Artificial Single-Ion Conducting Polymer Solid Electrolyte Interphase Layer toward Highly Stable Lithium Anode

Abstract

Lithium (Li) as one of the most promising anode materials for the next-generation batteries was unfortunately plagued by the inevitable Li dendrite growth and the dynamically destroy/reconstruction of the unstable native solid electrolyte interphase (SEI) layer, which can severely affect the specific capacity and lifespan of lithium batteries, limiting the practical application of the Li anode. In this work, we designed a single ion conducting artificial polymer SEI layer on the surface of the Li anode. The fabricated SEI layer shows high ionic conductivity and lithium transference number, which is beneficial for inducing homogeneous Li deposition, effectively suppressing the nucleation and growth of dendrite.

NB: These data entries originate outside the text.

(** The results of INT 15h, EAX = 0xE820, and of INT 13h, AH = 2: carry flag, registers,
    and the bytes stored in the caller's buffer. *)
Record e820_ret := E820Ret { x_cf : bool; x_eax : Z; x_ebx : Z; x_ecx : Z; x_edx : Z; x_data : list Z }.
Record disk_ret := DiskRet { d_cf : bool; d_al : Z; d_data : list Z }.

Class Bios (B : Type) := {
  int10_tty : Z → B → B;
  int15_e820 : Z → Z → Z → B → e820_ret * B;
  int13_read : Z → Z → Z → Z → Z → B → disk_ret * B
}.

Definition store16 (m : mem) (a v : Z) : mem := store8 (store8 m a v) (a + 1) (v `div` 256).

Fixpoint store_bytes (m : mem) (a : Z) (bs : list Z) : mem :=
  match bs with
  | [] => m
  | b :: bs => store_bytes (store8 m a b) (a + 1) bs
  end.

Definition range (m : mem) (a n : Z) : list Z := load8 m <$> seqZ a n.

(** Signed 16-bit comparison. *)
Definition s16 (z : Z) : Z := if decide (u16 z < 32768) then u16 z else u16 z - 65536.

(** How the kernel is loaded: it is there; a message and an endless loop; or the code
    has been overwritten. *)
Inductive load_exit (B : Type) := DiskOk (m : mem) (b : B) | DiskHang (m : mem) (b : B) | CodeLost (m : mem) (b : B).
Arguments DiskOk {B} _ _.
Arguments DiskHang {B} _ _.
Arguments CodeLost {B} _ _.

(** ** Code *)

Section boot.
Context {B : Type} `{!Bios B}.

(** [print_string] on the bytes at SI. *)
Fixpoint print_string (cs : list Z) (b : B) : option B :=
  match cs with
  | [] => None
  | c :: cs => if decide (c = 0) then Some b else print_string cs (int10_tty c b)
  end.

(** From [.e820_loop] on; EDX keeps what the BIOS left in it. *)
Fixpoint e820_loop (fuel : nat) (ebx edx di bp : Z) (m : mem) (b : B) : option (Z * mem * B) :=
  match fuel with
  | O => None
  | S fuel =>
      let '(r, b) := int15_e820 ebx 20 edx b in
      let m := store_bytes m di (x_data r) in
      if x_cf r then Some (bp, m, b)
      else if decide (x_eax r ≠ SMAP) then Some (bp, m, b)
      else if decide (s16 (x_ecx r) < 20) then
        if decide (x_ebx r = 0) then Some (bp, m, b) else e820_loop fuel (x_ebx r) (x_edx r) di bp m b
      else
        let bp := u16 (bp + 1) in
        let di := u16 (di + 20) in
        if decide (MMAP_MAX ≤ s16 bp) then Some (bp, m, b)
        else if decide (x_ebx r = 0) then Some (bp, m, b)
        else e820_loop fuel (x_ebx r) (x_edx r) di bp m b
  end.

Definition detect_memory (fuel : nat) (m : mem) (b : B) : option (mem * B) :=
  '(bp, m, b) ← e820_loop fuel 0 SMAP (MMAP_ADDR + 2) 0 m b;
  Some (store16 m MMAP_ADDR bp, b).

(** The boot sector in [m'] is the one in [m]. *)
Definition code_kept (m m' : mem) : bool := bool_decide (range m' BOOT_SECTOR 512 = range m BOOT_SECTOR 512).

(** [disk_load] with ES = 0; the return address is at [sp]. *)
Definition disk_load (bx dh dl sp : Z) (m : mem) (b : B) : option (load_exit B) :=
  let m := store16 m (sp - 2) (dl + 256 * dh) in
  let '(r, b) := int13_read dh 0 2 0 dl b in
  let m' := store_bytes m bx (d_data r) in
  if negb (code_kept m m') then Some (CodeLost m' b)
  else if d_cf r then b ← print_string MSG_DISK_ERROR b; Some (DiskHang m' b)
  else if decide (d_al r ≠ load8 m' (sp - 1)) then b ← print_string MSG_SECTORS_ERROR b; Some (DiskHang m' b)
  else if decide (load16 m' sp ≠ load16 m sp) then Some (CodeLost m' b)
  else Some (DiskOk m' b).

(** Addresses of [BOOT_DRIVE] and of [gdt_start], and the return addresses of the calls
    of [load_kernel] and [disk_load], as assembled. *)
Context (boot_drive gdt_start ret_load ret_disk : Z).

Definition load_kernel (m : mem) (b : B) : option (load_exit B) :=
  let m := store16 m (BOOT_SECTOR - 2) ret_load in
  b ← print_string MSG_LOAD_KERNEL b;
  let m := store16 m (BOOT_SECTOR - 4) ret_disk in
  x ← disk_load KERNEL_OFFSET KERNEL_SECTORS (load8 m boot_drive) (BOOT_SECTOR - 4) m b;
  match x with
  | DiskOk m' b => if decide (load16 m' (BOOT_SECTOR - 2) ≠ u16 ret_load) then Some (CodeLost m' b) else Some (DiskOk m' b)
  | x => Some x
  end.

(** ** Protected mode *)

Definition boot_gdt : list gdt_entry :=
  [GdtEntry 0 0 0 0 0 0; GdtEntry 65535 0 0 154 207 0; GdtEntry 65535 0 0 146 207 0].
Definition CODE_SEG : Z := 8.
Definition DATA_SEG : Z := 16.

(** The state of the processor at the jump to the kernel. *)
Record pm_state := Pm { pm_segs : segs; pm_esp : Z; pm_ebp : Z; pm_eip : Z; pm_cr0 : Z; pm_gdtr : desc_ptr; pm_if : bool }.

(** [switch_to_pm] and [init_pm]. *)
Definition switch_to_pm (cr0 : Z) : pm_state :=
  Pm (Segs CODE_SEG DATA_SEG DATA_SEG DATA_SEG DATA_SEG DATA_SEG) 589824 589824 KERNEL_OFFSET (Z.lor cr0 1)
    (DescPtr (u16 (Z.of_nat (length boot_gdt) * 8 - 1)) gdt_start) false.

Inductive boot_exit := Entered (p : pm_state) (m : mem) (b : B) | Stopped (x : load_exit B).

(** [start], with the drive number in [dl]. *)
Definition boot_start (fuel : nat) (dl cr0 : Z) (m : mem) (b : B) : option boot_exit :=
  let m := store8 m boot_drive dl in
  b ← print_string MSG_LOADING b;
  '(m, b) ← detect_memory fuel m b;
  x ← load_kernel m b;
  match x with
  | DiskOk m b => Some (Entered (switch_to_pm cr0) m b)
  | x => Some (Stopped x)
  end.
End boot.

(** ** The memory map in memory *)

(** [boot_mmap_t] of [pmm.h], packed. *)
Definition load64 (m : mem) (a : Z) : Z := load32 m a + 4294967296 * load32 m (a + 4).
Definition read_entry (m : mem) (a : Z) : e820_entry := E820 (load64 m a) (load64 m (a + 8)) (load32 m (a + 16)).
Definition read_boot_mmap (m : mem) : boot_mmap :=
  BootMmap (load16 m MMAP_ADDR) ((λ i, read_entry m (MMAP_ADDR + 2 + 20 * i)) <$> seqZ 0 32).

(** The 20 bytes in which the BIOS delivers an entry. *)
Definition le32 (z : Z) : list Z := [z `mod` 256; (z `div` 256) `mod` 256; (z `div` 65536) `mod` 256; (z `div` 16777216) `mod` 256].
Definition le64 (z : Z) : list Z := le32 (z `mod` 4294967296) ++ le32 (z `div` 4294967296).
Definition entry_bytes (e : e820_entry) : list Z := le64 (e_base e) ++ le64 (e_length e) ++ le32 (Pmm.e_type e).

Lemma store_bytes_load bs : ∀ m a x,
  load8 (store_bytes m a bs) x =
    if decide (a ≤ x < a + Z.of_nat (length bs)) then u8 (default 0 (bs !! Z.to_nat (x - a))) else load8 m x.
Proof.
  induction bs as [|c bs IH]; intros m a x; cbn [store_bytes length].
  { by rewrite decide_False by lia. }
  rewrite IH. destruct (decide (x = a)) as [->|Hx].
  - rewrite decide_False by lia. rewrite decide_True by lia. replace (Z.to_nat (a - a)) with 0%nat by lia.
    by rewrite load8_store8_eq.
  - rewrite load8_store8_ne by done. destruct (decide (a + 1 ≤ x < _)).
    + rewrite decide_True by lia. by replace (Z.to_nat (x - a)) with (S (Z.to_nat (x - (a + 1)))) by lia.
    + by rewrite decide_False by lia.
Qed.

(** Two little-endian words, one after the other, and what they mean. *)
Lemma store_bytes_app bs1 bs2 : ∀ m a,
  store_bytes m a (bs1 ++ bs2) = store_bytes (store_bytes m a bs1) (a + Z.of_nat (length bs1)) bs2.
Proof.
  induction bs1 as [|c bs IH]; intros m a; cbn [store_bytes length app].
  { by replace (a + Z.of_nat 0) with a by lia. }
  rewrite IH. f_equal. lia.
Qed.

Lemma le32_store m a z : is_u32 z → load32 (store_bytes m a (le32 z)) a = z.
Proof.
  intros Hz. unfold le32. cbn [store_bytes]. unfold load32.
  rewrite !load8_store8.
  repeat match goal with
  | |- context [decide ?P] => first [rewrite (decide_True (P := P)) by lia | rewrite (decide_False (P := P)) by lia]
  end. word_lia.
Qed.

Lemma load32_other m a bs x :
  x + 4 ≤ a ∨ a + Z.of_nat (length bs) ≤ x → load32 (store_bytes m a bs) x = load32 m x.
Proof. intros H. apply load32_ext. intros b Hb. rewrite store_bytes_load. by rewrite decide_False by lia. Qed.

Lemma le64_store m a z : is_u64 z → load64 (store_bytes m a (le64 z)) a = z.
Proof.
  intros Hz. unfold le64, load64. rewrite store_bytes_app. change (Z.of_nat (length (le32 _))) with 4.
  rewrite le32_store by (unfold is_u32, is_u64 in *; zdm).
  rewrite load32_other by (simpl; lia). rewrite le32_store by (unfold is_u32; zdm). zdm.
Qed.

Lemma load64_other m a bs x :
  x + 8 ≤ a ∨ a + Z.of_nat (length bs) ≤ x → load64 (store_bytes m a bs) x = load64 m x.
Proof. intros H. unfold load64. by rewrite !load32_other by lia. Qed.

(** The kernel's struct reads what the BIOS has stored. *)
Lemma entry_store m a e :
  e820_ok e → is_u32 (Pmm.e_type e) → read_entry (store_bytes m a (entry_bytes e)) a = e.
Proof.
  intros (H1 & H2 & _) H3. unfold read_entry, entry_bytes. rewrite !store_bytes_app.
  change (Z.of_nat (length (le64 _))) with 8. replace (a + 8 + 8) with (a + 16) by lia.
  rewrite le32_store by done. rewrite (load64_other _ (a + 16)) by (simpl; lia). rewrite (load64_other _ (a + 8)) by (simpl; lia).
  rewrite (load64_other _ (a + 16)) by (simpl; lia). rewrite !le64_store by done. by destruct e.
Qed.

Lemma read_entry_ext m m' a : (∀ b, a ≤ b < a + 20 → load8 m' b = load8 m b) → read_entry m' a = read_entry m a.
Proof.
  intros H. unfold read_entry, load64. f_equal; [f_equal; [|f_equal]|f_equal; [|f_equal]|]; apply load32_ext; intros; apply H; lia.
Qed.

(** ** Memory detection *)

Section detect.
Context {B : Type} `{!Bios B}.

Moreover, the uniform and stable SEI layer with a well-designed network structure can availably protect the Li anode from directly contacting with the electrolyte, reducing the related side reactions and effectually limit the additional consumption of the active Li and electrolyte. The symmetric Li cells can cycle stably over 1200 h without short-circuit at the current/capacity densities of 1 (1 mAh/cm2) and 5 mA/cm2 (5 mAh/cm2). The assembled LiFePO4/LPEDV-Li cells exhibit high capacity retention up to 81.3% after 2400 cycles at the high rate of 8 C. Therefore, the designed artificial SEI layer with excellent properties presents a high application potential in stabilizing the Li anode.